PROBLEM TO WORK ON
Beginning with the opening line, restate the following material exactly, up through the line that contains "split; [apply unrecognized_not_recognized|].".

SUPPLIED ENTRIES
(** C10: the comparator puts an identifier whose month token is not in the
    month table strictly before every identifier whose token is; so in
    each group of a completed grouping the identifiers without a
    recognized month come first and the recognized ones after them; such
    an identifier is kept in its year's group; and unrecognized tokens do
    not make the grouping throw. *)
Theorem unrecognized_months_first (data : list string) :
  (forall a b,
      unrecognized ".json" a -> recognized ".json" b ->
      exists v, JsonViewer.compareMonths a b = Normal v /\ (v < 0)%Z)
  /\ (forall grouped year group,
         JsonViewer.groupIndex data = Normal grouped ->
         grouped !! year = Some group ->
         exists front back,
           group = front ++ back
           /\ Forall (fun file => ~ recognized ".json" file) front
           /\ Forall (recognized ".json") back)
  /\ (forall file, unrecognized ".json" file -> ~ recognized ".json" file)
  /\ (forall grouped file,
         JsonViewer.groupIndex data = Normal grouped ->
         In file data -> JSString.endsWith file ".json" = true ->
         unrecognized ".json" file ->
         exists group, grouped !! yearOf file = Some group /\ In file group)
  /\ ((forall file,
          In file data -> JSString.endsWith file ".json" = true ->
          JSString.hasSeparator "-" file = true /\ ~ In (yearOf file) inheritedKeys) ->
      completes (JsonViewer.groupIndex data))
  /\ JsonViewer.groupIndex ["2024-Jan.json"; "2024-Foo.json"; "2024-Dec.json"; "2024-.json"]
     = Normal {["2024" := ["2024-Foo.json"; "2024-.json"; "2024-Jan.json"; "2024-Dec.json"]]}.
Proof.
  split; [apply compareMonths_unrecognized|].
  split.
  { intros grouped year group H Hy.
    apply Sorted_unrecognized_first. now apply (JsonViewer_group grouped data year). }
  split; [apply unrecognized_not_recognized|].
  split; [intros grouped file H Hin Hext _; now apply JsonViewer_includes with (data := data)|].
  split; [apply JsonViewer_completes|].
  vm_compute. reflexivity.
Qed.

Lemma unrecognized_months_first_witness :
  let data := ["2024-Jan.json"; "2024-Foo.json"] in
  (exists v, JsonViewer.compareMonths "2024-Foo.json" "2024-Jan.json" = Normal v /\ (v < 0)%Z)
  /\ (exists front back,
         ["2024-Foo.json"; "2024-Jan.json"] = front ++ back
         /\ Forall (fun file => ~ recognized ".json" file) front
         /\ Forall (recognized ".json") back)
  /\ completes (JsonViewer.groupIndex data).
Proof.
  intros data.
  pose proof (unrecognized_months_first data) as (Hcmp & Hfront & _ & _ & Hcompletes & _).
  assert (E : JsonViewer.groupIndex data
              = Normal {["2024" := ["2024-Foo.json"; "2024-Jan.json"]]})
    by (vm_compute; reflexivity).
  assert (L : ({["2024" := ["2024-Foo.json"; "2024-Jan.json"]]} : gmap string (list string))
                !! "2024" = Some ["2024-Foo.json"; "2024-Jan.json"])
    by (vm_compute; reflexivity).
  split; [|split].
  - apply Hcmp.
    + exists "Foo". split; [reflexivity|]. vm_compute. intuition discriminate.
    + exists "Jan". split; [reflexivity|]. now left.
  - exact (Hfront _ "2024" _ E L).
  - apply Hcompletes. intros file Hin Hext.
    destruct Hin as [<-|[<-|[]]];
      (split; [reflexivity|]); vm_compute; intuition discriminate.
Defined.

(** ** Data loader *)

Lemma uniq_In seen l x :
  In x (JSArray.uniq seen l) <-> In x l /\ ~ In x seen.
Proof.
  revert seen. induction l as [|y l IH]; intros seen; cbn [JSArray.uniq In]; [tauto|].
  destruct (JSArray.includes seen y) eqn:E.
  - apply includes_In in E. rewrite IH. split; [tauto|].
    intros [[->|H] Hn]; [contradiction | tauto].
  - assert (Hy : ~ In y seen) by (rewrite <- includes_In; congruence).
    cbn [In]. rewrite IH. cbn [In]. split.
    + intros [->|(H & Hn)]; [tauto|]. split; [tauto|]. intros Hs. apply Hn. now right.
    + intros [[->|H] Hn]; [now left|].
      destruct (String.string_dec y x) as [->|Hne]; [now left|].
      right. split; [assumption|]. intros [?|?]; contradiction.
Qed.

Lemma uniq_NoDup seen l : List.NoDup (JSArray.uniq seen l).
Proof.
  revert seen. induction l as [|y l IH]; intros seen; cbn [JSArray.uniq]; [constructor|].
  destruct (JSArray.includes seen y); [apply IH|].
  constructor; [|apply IH]. rewrite uniq_In. intros [_ H]. apply H. now left.
Qed.

Lemma ltb_leb_string x y : String.ltb x y = true -> String.leb x y = true.
Proof. unfold String.ltb, String.leb. now destruct (String.compare x y). Qed.

Lemma not_ltb_leb_string x y : String.ltb y x = false -> String.leb x y = true.
Proof.
  unfold String.ltb, String.leb. rewrite (String.compare_antisym x y).
  now destruct (String.compare y x).
Qed.

Lemma leb_neq_ltb_string x y : String.leb x y = true -> x <> y -> String.ltb x y = true.
Proof.
  unfold String.ltb, String.leb. intros H Hne.
  destruct (String.compare x y) eqn:E; [|reflexivity|discriminate].
  apply String.compare_eq_iff in E. contradiction.
Qed.

Lemma sortStrings_Sorted l :
  Sorted (fun x y => String.leb x y = true) (JSArray.sortStrings l).
Proof.
  apply sort_by_Sorted with (P := fun _ => True).
  - intros x y _ _. apply ltb_leb_string.
  - intros x y _ _. apply not_ltb_leb_string.
  - now apply List.Forall_forall.
Qed.

Lemma Sorted_NoDup_strict l :
  Sorted (fun x y => String.leb x y = true) l -> List.NoDup l -> Sorted stringLt l.
Proof.
  induction 1 as [|x l Hs IH Hhd]; intros Hnd; [constructor|].
  inversion Hnd as [|? ? Hx Hnd']; subst. constructor; [now apply IH|].
  destruct Hhd as [|y l Hxy]; constructor.
  apply leb_neq_ltb_string; [assumption|]. intros ->. apply Hx. now left.
Qed.

Lemma categoriesOf_spec json :
  Sorted stringLt (categoriesOf json)
  /\ List.NoDup (categoriesOf json)
  /\ forall c, In c (categoriesOf json) <-> In c (categoryValues json).
Proof.
  unfold categoriesOf, JSArray.sortStrings. fold (categoryValues json).
  set (after := fun x y => String.ltb y x).
  pose proof (sort_by_Permutation after (JSArray.uniq [] (categoryValues json))) as Hp.
  assert (Hnd : List.NoDup (JSArray.sort_by after (JSArray.uniq [] (categoryValues json)))).
  { eapply Permutation_NoDup; [symmetry; exact Hp|]. apply uniq_NoDup. }
  split; [|split; [exact Hnd|]].
  - apply Sorted_NoDup_strict; [apply sortStrings_Sorted | exact Hnd].
  - intros c. split; intros H.
    + eapply Permutation_in in H; [|exact Hp]. now apply uniq_In in H.
    + eapply Permutation_in; [symmetry; exact Hp|]. apply uniq_In. now split.
Qed.

(** C8, as the code has it: after a successful month fetch the dataset is
    the fetched one, the category list is the strictly increasing list of
    the distinct category values of its product mapping, the category
    filter is back to "All" and the summary view is selected, whatever
    they were before; the score sort order is the one selected before. *)
Theorem monthSettled_success (file : string) (json : PatchTuesdayData) (st : State) :
  exists st',
    monthSettled file (Response true (Normal json)) st = Normal st'
    /\ data st' = Some json
    /\ Sorted stringLt (categories st')
    /\ List.NoDup (categories st')
    /\ (forall c, In c (categories st') <-> In c (categoryValues json))
    /\ selectedCategory st' = ""
    /\ showSummary st' = true
    /\ loading st' = false
    /\ cvssSort st' = cvssSort st.
Proof.
  eexists. split; [reflexivity|].
  cbn [monthLoaded setLoading setShowSummary setSelectedCategory setCategories setData
       data categories selectedCategory showSummary loading cvssSort].
  destruct (categoriesOf_spec json) as (Hs & Hnd & Hin).
  repeat split; trivial; apply Hin.
Qed.

(** C8 as stated fails: a descending sort selected before the fetch is
    still selected after it. *)
Lemma monthSettled_keeps_sort :
  let json := mkPatchTuesdayData (Metadata.mk "" "" "" "" 0%float "" "") [] [] in
  exists st',
    monthSettled "2024-Jan.json" (Response true (Normal json)) (setCvssSort Desc initialState)
    = Normal st'
    /\ cvssSort st' = Desc
    /\ cvssSort st' <> NoSort.
Proof. intros json. eexists. split; [reflexivity|]. split; [reflexivity | discriminate]. Qed.

Lemma checkResponse_fails {A} what (res : fetched A) :
  fetchFails res <-> exists e, checkResponse what res = Throw e.
Proof.
  destruct res as [e|[] [json|e]]; cbn [fetchFails checkResponse negb]; split;
    try (intros _; now eexists); try (intros [e' H]; discriminate H); try now left.
  - intros [H|[e H]]; discriminate H.
  - intros _. right. now eexists.
Qed.

(** C9: when a month fetch fails, by rejection, by a status that is not a
    success or by a body that does not parse, the chain settles normally
    in a state without dataset and with an empty category list, whatever
    was displayed before, with one more diagnostic on the console; the
    chain settles normally on every outcome; and a body that does not
    parse leaves the same state as a rejected request with that error.
    The text viewer replaces its content by a failure notice and logs the
    same diagnostic. *)
Theorem monthSettled_failure (file : string) (st : State) :
  (forall res : fetched PatchTuesdayData,
      fetchFails res ->
      exists e st',
        checkResponse file res = Throw e
        /\ monthSettled file res st = Normal st'
        /\ data st' = None
        /\ categories st' = []
        /\ console st' = console st ++ [("Error loading patch content:", e)]
        /\ loading st' = false)
  /\ (forall res : fetched PatchTuesdayData, completes (monthSettled file res st))
  /\ (forall e, monthSettled file (Response true (Throw e)) st
                = monthSettled file (Rejected e) st)
  /\ (forall (res : fetched string) (ts : TextState.t),
         fetchFails res ->
         exists e,
           checkResponse file res = Throw e
           /\ TextState.content (TextState.contentSettled file res ts)
              = "Failed to load content."
           /\ TextState.console (TextState.contentSettled file res ts)
              = TextState.console ts ++ [("Error loading patch content:", e)]).
Proof.
  split; [|split; [|split]].
  - intros res Hf. apply (checkResponse_fails file) in Hf as [e He].
    exists e. eexists. unfold monthSettled. rewrite He. repeat split.
  - intros res. unfold monthSettled. destruct (checkResponse file res); now eexists.
  - reflexivity.
  - intros res ts Hf. apply (checkResponse_fails file) in Hf as [e He].
    exists e. unfold TextState.contentSettled. rewrite He. repeat split.
Qed.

RESULT
(** C10: the comparator puts an identifier whose month token is not in the
    month table strictly before every identifier whose token is; so in
    each group of a completed grouping the identifiers without a
    recognized month come first and the recognized ones after them; such
    an identifier is kept in its year's group; and unrecognized tokens do
    not make the grouping throw. *)
Theorem unrecognized_months_first (data : list string) :
  (forall a b,
      unrecognized ".json" a -> recognized ".json" b ->
      exists v, JsonViewer.compareMonths a b = Normal v /\ (v < 0)%Z)
  /\ (forall grouped year group,
         JsonViewer.groupIndex data = Normal grouped ->
         grouped !! year = Some group ->
         exists front back,
           group = front ++ back
           /\ Forall (fun file => ~ recognized ".json" file) front
           /\ Forall (recognized ".json") back)
  /\ (forall file, unrecognized ".json" file -> ~ recognized ".json" file)
  /\ (forall grouped file,
         JsonViewer.groupIndex data = Normal grouped ->
         In file data -> JSString.endsWith file ".json" = true ->
         unrecognized ".json" file ->
         exists group, grouped !! yearOf file = Some group /\ In file group)
  /\ ((forall file,
          In file data -> JSString.endsWith file ".json" = true ->
          JSString.hasSeparator "-" file = true /\ ~ In (yearOf file) inheritedKeys) ->
      completes (JsonViewer.groupIndex data))
  /\ JsonViewer.groupIndex ["2024-Jan.json"; "2024-Foo.json"; "2024-Dec.json"; "2024-.json"]
     = Normal {["2024" := ["2024-Foo.json"; "2024-.json"; "2024-Jan.json"; "2024-Dec.json"]]}.
Proof.
  split; [apply compareMonths_unrecognized|].
  split.
  { intros grouped year group H Hy.
    apply Sorted_unrecognized_first. now apply (JsonViewer_group grouped data year). }
  split; [apply unrecognized_not_recognized|].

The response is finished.